BEIJING, China - The death toll in for an explosion at a Chinese auto parts factory has risen to 75 people, as investigators fault poor safety measures and news reports reveal that workers had long complained of dangerous levels of dust at the facility.

Metal dust produced from polishing steel hubcaps ignited Saturday morning at the factory in the eastern Chinese city of Kunshan, causing an explosion that destroyed almost the entire roof of the plant, city officials said. More than 200 workers were at the factory at the time of the blast, China's most serious industrial disaster since a fire at a poultry plant killed 119 people in June last year.

The metallic dust stuck to the skin of workers, burning between 50 and 90 per cent of their bodies, said Liu Wei, deputy chief of the health bureau in the city, located in Jiangsu province, about 1,000 kilometres (600 miles) southeast of Beijing.

The blast killed 75 people, at least 25 of them dying in hospital, state media said. An additional 186 people were injured, most with severe burns.

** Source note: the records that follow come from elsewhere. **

(** * cron-cli: the scheduling task (task.go) and its helpers (func.go)

    A shallow embedding of the Go sources.  Go strings are byte sequences and
    are modelled by [string] (a sequence of 8-bit [ascii]); Go [int] and
    [int64] values are modelled by [Z], with the 64-bit wrap-around written
    out where the code does arithmetic on them.  Pointers to jobs are
    locations of an explicit heap, so that the aliasing between the batch
    handed to [AddJob], the cron table and [Task.Jobs] is kept. *)

From Stdlib Require Import ZArith List Lia Bool Ascii String.
From Stdlib Require Import DecimalString DecimalZ.
From stdpp Require Import gmap strings.

Local Open Scope Z_scope.

(* ===================================================================== *)
(** * Part I: definitions                                                 *)
(* ===================================================================== *)

(** ** Go primitives *)

Module Go.

(** [len(s)] for a string: the number of bytes. *)
Definition len (s : string) : Z := Z.of_nat (String.length s).

(** The range of a 64-bit two's complement integer, and the value a
    64-bit operation leaves. *)
Definition minInt64 : Z := - 2 ^ 63.
Definition maxInt64 : Z := 2 ^ 63 - 1.
Definition wrap64 (z : Z) : Z := (z + 2 ^ 63) mod 2 ^ 64 - 2 ^ 63.

(** [fmt.Sprintf("%d", n)]: sign and decimal digits. *)
Definition itoa (n : Z) : string := NilEmpty.string_of_int (Z.to_int n).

State broadcaster CCTV showed footage of large plumes of thick, black smoke rising from the plant, and news websites posted photos of the dead or injured lifted onto the back of large trucks, their bodies black, presumably from burns or soot.

A preliminary investigation showed that the blast was likely a dust explosion, said China's official Xinhua News Agency. Chinese newspapers reported that workers at the factory had complained over the past years about layers of dust gathering on their work tables, and poor ventilation in the facility.

Jiangsu's provincial government website said Sunday that initial investigations by the Kunshan city government found that the factory was at fault in the dust explosion. It did not list specific safety measures that were not followed.

A dust explosion is caused by the fast combustion of particles suspended in air in an enclosed space. The particles could include dust or powdered metals such as aluminum. They would have to come into contact with a spark such as fire, an overheated surface or electrical discharge from machinery.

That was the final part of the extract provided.